Scotland and England, 1940

 

M
rs. McFarland, a
stout and stoic Presbyterian with gentle manners, opened the front
door to her small cottage the moment the three women turned from
the road onto the stone pathway leading to the cottage. Rising
early to tidy the rooms and prepare a makeshift nursery for Anna,
she had sat reading and knitting by the living room window for
hours, anxiously awaiting her arrival. Childless and a widow of
World War I, Mrs. McFarland’s life consisted mostly of small
farming and the church and gossiping, which was not a sin in her
eyes. It was a Christian way of knowing your neighbor’s hurts and
needs, she would say, even though they might be personal. As a Scot
and Presbyterian, Mrs. McFarland believed that man by nature was a
mess, though she thought of herself as a good woman. Attending
Wednesday prayer meetings and Sunday services and any other time
the church doors were open, Mrs. McFarland tried to make sure she
wouldn’t be forgotten when God’s grace was passed out among the
Presbyterians in Scotland. Besides, the saintly John Knox had
preached twice in the small stone church she attended. What could
be a better reference for getting into heaven than that?

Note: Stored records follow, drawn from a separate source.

(** ** The lines of [txt2json] *)

Lemma split_length sep s :
  length (Py.split sep s) = S (length (filter (λ c, c = sep) s)).
Proof.
  induction s as [|c s IH]; [done|].
  rewrite filter_cons. cbn [Py.split].
  destruct (N.eqb_spec c sep) as [->|Hne].
  - rewrite decide_True by done. simpl. by rewrite IH.
  - rewrite decide_False by done.
    destruct (Py.split sep s) as [|p ps] eqn:Hs; [by apply split_nonempty in Hs|].
    simpl in *. done.
Qed.

Lemma split_one_sep sep x y :
  sep ∉ x → sep ∉ y → Py.split sep (x ++ sep :: y) = [x; y].
Proof. intros Hx Hy. by rewrite split_app_sep, split_no_sep. Qed.

(** The claim's wording and the code part on a line with two tabs. *)
Lemma txt2json_line_two_tabs :
  let data : gmap Py.str Py.str := {[ u "A" := u "old" ]} in
  let line := u "A" ++ [Py.TAB] ++ u "x" ++ [Py.TAB] ++ u "y" ++ [Py.LF] in
  txt2json_line data line = Raise ValueError
  ∧ txt2json_line_first_tab data line = Ok {[ u "A" := u "x" ++ [Py.TAB] ++ u "y" ]}
  ∧ txt2json_line data line ≠ txt2json_line_first_tab data line.
Proof. by vm_compute. Qed.

(** A line with one tab, between a code and a name. *)
Lemma txt2json_line_one_tab (data : gmap Py.str Py.str) (code name : Py.str) :
  Py.strip (code ++ Py.TAB :: name) ≠ [] →
  Py.TAB ∉ code → Py.TAB ∉ name →
  txt2json_line data (code ++ Py.TAB :: name) =
    Ok (if bool_decide (is_Some (data !! Py.strip code))
        then <[Py.strip code := Py.strip name]> data else data).
Proof.
  intros Hl Hcode Hname. unfold txt2json_line.
  destruct (Py.strip (code ++ Py.TAB :: name)) eqn:Ht; [done|].
  cbn [Py.truthy negb]. rewrite split_one_sep by done.
  by destruct (bool_decide _).
Qed.

(** C5, as the code has it: a blank line is skipped; a non-blank line must
    hold exactly one tab, else the unpacking raises [ValueError] (no tab, or
    more than one); a line [code<TAB>name] has both parts stripped, and the
    name replaces the stored one only when the stripped code is already a
    key; an unknown code changes nothing, and no line ever adds a key. *)
Theorem txt2json_line_exactly_one_tab
    (data : gmap Py.str Py.str) (line code name : Py.str) :
  (Py.strip line = [] → txt2json_line data line = Ok data)
  ∧ (Py.strip line ≠ [] → tabs line ≠ 1%nat →
     txt2json_line data line = Raise ValueError)
  ∧ (Py.strip line ≠ [] → line = code ++ Py.TAB :: name →
     Py.TAB ∉ code → Py.TAB ∉ name →
     txt2json_line data line =
       Ok (if bool_decide (is_Some (data !! Py.strip code))
           then <[Py.strip code := Py.strip name]> data else data))
  ∧ (∀ data', txt2json_line data line = Ok data' → dom data' = dom data).
Proof.
  assert (Hblank : ∀ l : Py.str, Py.truthy l = false ↔ l = []) by (by intros []).
  split_and!.
  - intros Hl. unfold txt2json_line. by rewrite Hl.
  - intros Hl Htabs. unfold txt2json_line.
    destruct (Py.truthy (Py.strip line)) eqn:Ht; [|by apply Hblank in Ht].
    cbn [negb]. pose proof (split_length Py.TAB line) as Hlen. fold (tabs line) in Hlen.
    destruct (Py.split Py.TAB line) as [|a [|b [|c l]]]; simpl in Hlen; try done.
    congruence.
  - intros Hl -> Hcode Hname. by apply txt2json_line_one_tab.
  - intros data'. unfold txt2json_line.
    destruct (negb _); [by intros [= <-]|].
    destruct (Py.split Py.TAB line) as [|a [|b [|c l]]]; try done.
    destruct (bool_decide _) eqn:Hknown; [|by intros [= <-]].
    intros [= <-]. apply bool_decide_eq_true_1 in Hknown.
    rewrite dom_insert_L. apply elem_of_dom in Hknown.
    by apply subseteq_union_1_L, singleton_subseteq_l.
Qed.

Lemma txt2json_line_exactly_one_tab_witness :
  let data : gmap Py.str Py.str := {[ u "A" := u "old" ]} in
  txt2json_line data (u "A" ++ Py.TAB :: u " new" ++ [Py.LF]) = Ok {[ u "A" := u "new" ]}
  ∧ txt2json_line data (u "A new" ++ [Py.LF]) = Raise ValueError.
Proof.
  intros data. split.
  - refine (proj1 (proj2 (proj2 (txt2json_line_exactly_one_tab data
      (u "A" ++ Py.TAB :: u " new" ++ [Py.LF]) (u "A") (u " new" ++ [Py.LF])))) _ eq_refl _ _).
    + by vm_compute.
    + by apply (bool_decide_eq_true_1 _).
    + by apply (bool_decide_eq_true_1 _).
  - refine (proj1 (proj2 (txt2json_line_exactly_one_tab data
      (u "A new" ++ [Py.LF]) [] [])) _ _); by vm_compute.
Defined.

(** ** Order on strings *)

Lemma compare_refl s : Py.compare s s = Eq.
Proof. induction s as [|a s IH]; simpl; [done|]. by rewrite N.compare_refl. Qed.

Lemma compare_eq s t : Py.compare s t = Eq → s = t.
Proof.
  revert t. induction s as [|a s IH]; intros [|b t]; simpl; try done.
  destruct (N.compare_spec a b) as [->| |]; try done.
  intros H. by rewrite (IH t H).
Qed.

Lemma compare_antisym s t : Py.compare t s = CompOpp (Py.compare s t).
Proof.
  revert t. induction s as [|a s IH]; intros [|b t]; simpl; try done.
  rewrite (N.compare_antisym a b).
  destruct (N.compare a b); simpl; [apply IH|done..].
Qed.

Lemma compare_lt_trans s t v :
  Py.compare s t = Lt → Py.compare t v = Lt → Py.compare s v = Lt.
Proof.
  revert t v. induction s as [|a s IH]; intros [|b t] [|c v]; simpl; try done.
  destruct (N.compare_spec a b) as [->|Hab|Hab]; [| |done].
  - destruct (N.compare b c); [apply IH|done..].
  - intros _. destruct (N.compare_spec b c) as [->|Hbc|Hbc]; [| |done].
    + intros _. by rewrite (proj2 (N.compare_lt_iff a c)).
    + intros _. by rewrite (proj2 (N.compare_lt_iff a c)) by lia.
Qed.

Lemma str_lt_asym x y : str_lt x y = true → str_lt y x = false.
Proof. unfold str_lt. rewrite (compare_antisym x y). by destruct (Py.compare x y). Qed.

Lemma str_lt_irrefl x : str_lt x x = false.
Proof. unfold str_lt. by rewrite compare_refl. Qed.

Lemma str_lt_total x y : str_lt x y = false → str_lt y x = false → x = y.
Proof.
  unfold str_lt. rewrite (compare_antisym x y).
  destruct (Py.compare x y) eqn:Hc; try done. intros _ _. by apply compare_eq.
Qed.

Lemma str_lt_trans x y z : str_lt x y = true → str_lt y z = true → str_lt x z = true.
Proof.
  unfold str_lt. destruct (Py.compare x y) eqn:Hxy; try done.
  destruct (Py.compare y z) eqn:Hyz; try done.
  by rewrite (compare_lt_trans _ _ _ Hxy Hyz).
Qed.

(** ** The stable sort *)

Section sort_facts.
Context {A : Type} (lt : A → A → bool).

Local Abbreviation le := (λ x y : A, lt y x = false).

Lemma insert_sorted_perm x l : insert_sorted lt x l ≡ₚ x :: l.
Proof.
  induction l as [|y l IH]; simpl; [done|].
  destruct (lt y x); [|done]. rewrite IH. apply Permutation_swap.
Qed.

Lemma sort_perm l : sort lt l ≡ₚ l.
Proof.
  induction l as [|x l IH]; simpl; [done|].
  by rewrite insert_sorted_perm, IH.
Qed.

Lemma insert_sorted_Sorted x l :
  (∀ a b, lt a b = true → lt b a = false) →
  Sorted le l → Sorted le (insert_sorted lt x l).
Proof.
  intros Hasym. induction l as [|y l IH]; intros Hl; simpl.
  - by repeat constructor.
  - destruct (lt y x) eqn:Hyx.
    + apply Sorted_inv in Hl as [Hl Hhd]. constructor; [by apply IH|].
      destruct l as [|z l]; simpl.
      * constructor. by apply Hasym.
      * destruct (lt z x); constructor; [by inversion Hhd|by apply Hasym].
    + constructor; [done|]. by constructor.
Qed.

Lemma sort_Sorted l :
  (∀ a b, lt a b = true → lt b a = false) → Sorted le (sort lt l).
Proof.
  intros Hasym. induction l as [|x l IH]; simpl; [constructor|].
  by apply insert_sorted_Sorted.
Qed.

(** Sorting a sorted list changes nothing. *)
Lemma sort_id l : Sorted le l → sort lt l = l.
Proof.
  induction l as [|x l IH]; intros Hl; simpl; [done|].
  apply Sorted_inv in Hl as [Hl Hhd]. rewrite IH by done.
  destruct Hhd as [|y l Hxy]; simpl; [done|]. by rewrite Hxy.
Qed.

Lemma sort_map {B} (f : B → A) l :
  sort lt (map f l) = map f (sort (λ a b, lt (f a) (f b)) l).
Proof.
  induction l as [|x l IH]; simpl; [done|]. rewrite IH.
  generalize (sort (λ a b, lt (f a) (f b)) l) as s. clear.
  induction s as [|y s IH]; simpl; [done|].
  destruct (lt (f y) (f x)); simpl; by rewrite ?IH.
Qed.

End sort_facts.

(** [sorted] of the elements of a set: increasing, without duplicates, with
    the same members. *)
Lemma sorted_elements (S : gset Py.str) :
  increasing (sorted (elements S)) ∧ NoDup (sorted (elements S))
  ∧ ∀ x, x ∈ sorted (elements S) ↔ x ∈ S.
Proof.
  unfold sorted, increasing.
  assert (Hnodup : NoDup (sort str_lt (elements S)))
    by (rewrite sort_perm; apply NoDup_elements).
  split_and!; [|done|].
  - pose proof (sort_Sorted str_lt (elements S) str_lt_asym) as Hsorted.
    apply Sorted_StronglySorted; [intros x y z; apply str_lt_trans|].
    induction Hsorted as [|x l Hl IH Hhd]; [constructor|].
    apply NoDup_cons in Hnodup as [Hx Hnodup].
    constructor; [by apply IH|].
    destruct Hhd as [|y l Hxy]; constructor.
    destruct (str_lt x y) eqn:Hlt; [done|].
    destruct Hx. rewrite (str_lt_total _ _ Hlt Hxy). by left.
  - intros x. by rewrite sort_perm, elem_of_elements.
Qed.

(** ** The master trait list *)

Lemma collect_traits_Ok (S : gset Py.str) (card : odict) :
  ∃ S', collect_traits S card = Ok S'
    ∧ ∀ x, x ∈ S' ↔
        x ∈ S ∨ ∃ t, OrderedDict.get card (u "traits") = Some t ∧ x ∈ _split_traits t.
Proof.
  unfold collect_traits, OrderedDict.contains, OrderedDict.getitem.
  destruct (OrderedDict.get card (u "traits")) as [t|] eqn:Ht.
  - rewrite bool_decide_eq_true_2 by eauto. cbn [negb mbind result_bind].
    eexists. split; [done|]. intros x. rewrite elem_of_union, elem_of_list_to_set.
    split; [intros [?|?]; eauto|]. intros [?|(t' & [= <-] & ?)]; eauto.
  - rewrite bool_decide_eq_false_2 by (by intros [? ?]). cbn [negb].
    eexists. split; [done|]. intros x. split; [eauto|]. by intros [?|(? & ? & ?)].
Qed.

Lemma collect_traits_pack (S : gset Py.str) (cards : list odict) :
  ∃ S', foldR collect_traits S cards = Ok S'
    ∧ ∀ x, x ∈ S' ↔
        x ∈ S ∨ ∃ card t, card ∈ cards
                 ∧ OrderedDict.get card (u "traits") = Some t ∧ x ∈ _split_traits t.
Proof.
  revert S. induction cards as [|card cards IH]; intros S; simpl.
  - exists S. split; [done|]. intros x. split; [eauto|].
    intros [?|(card & t & Hc & _)]; [done|]. by apply elem_of_nil in Hc.
  - destruct (collect_traits_Ok S card) as (S1 & -> & H1). cbn [mbind result_bind].
    destruct (IH S1) as (S2 & -> & H2). exists S2. split; [done|].
    intros x. rewrite H2, H1. split.
    + intros [[?|(t & ? & ?)]|(c & t & ? & ? & ?)]; eauto.
      * right. exists card, t. split_and!; [by left|done..].
      * right. exists c, t. split_and!; [by right|done..].
    + intros [?|(c & t & [->|?]%elem_of_cons & ? & ?)]; eauto 10.
Qed.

When the call went forth from the
government for Scottish homes to house children from cities in
southern England targeted by Germany’s deadly bombers, Mrs.
McFarland’s doors swung open wide and never shut until the war
ended. But Anna would be her only child, and from the moment she
lifted Anna from Julia’s arms she loved her. Watching from her
front window, she saw Eva and a Red Cross worker, followed by Julia
carrying Anna, come into view as they topped the long, winding road
up from the small village below. At Julia’s insistence, all three
stopped to inhale the beauty of the surrounding green hills and
glens below sprinkled with grazing sheep and tiny brooks that
looked like moving ribbons of silk. “Mt. Sinai couldn’t be any
closer to God than this,” Julia whispered to Eva as they moved on
to Mrs. McFarland’s cottage.

Neither Julia nor Eva could speak much
English then, but words weren’t needed when Mrs. McFarland reached
out with her strong arms to embrace Julia. Seconds would pass
before either one would release the other. Later, riding back on
the train to London, Julia would recall the strangeness of Mrs.
McFarland’s embrace, telling Eva it was as she imagined God’s would
be, should He have real arms to hold her. Placing Anna in Mrs.
McFarland’s arms became a gift then, a moment wrapped in a burst of
joy she couldn’t explain. Eva only smiled and nodded and felt good
too because Julia did, but she knew the pain of separation would
not be far behind.

Later in the evening, back in London,
Julia began to cry the minute she opened the door to her apartment
and saw Anna’s empty crib.


What have I done, Eva?
God will never forgive me.”


For what?”


The sin of bringing Anna
into this world out of wedlock and then giving her
away.”


You’re talking crazy
now.”


No, no, it’s as if Anna
was a sacrifice to God that shouldn’t have been made. I’m not sure
He will trust me anymore.”


It will pass,” Eva said,
deciding to humor Julia.


God hasn’t always been
gentle with Jewish people. You know that, Eva,” Julia said, sobbing
quietly.


Yes, but she’ll be living
with a Protestant, that should soften Him up some. Just think, a
Presbyterian and a Jew under the same roof.”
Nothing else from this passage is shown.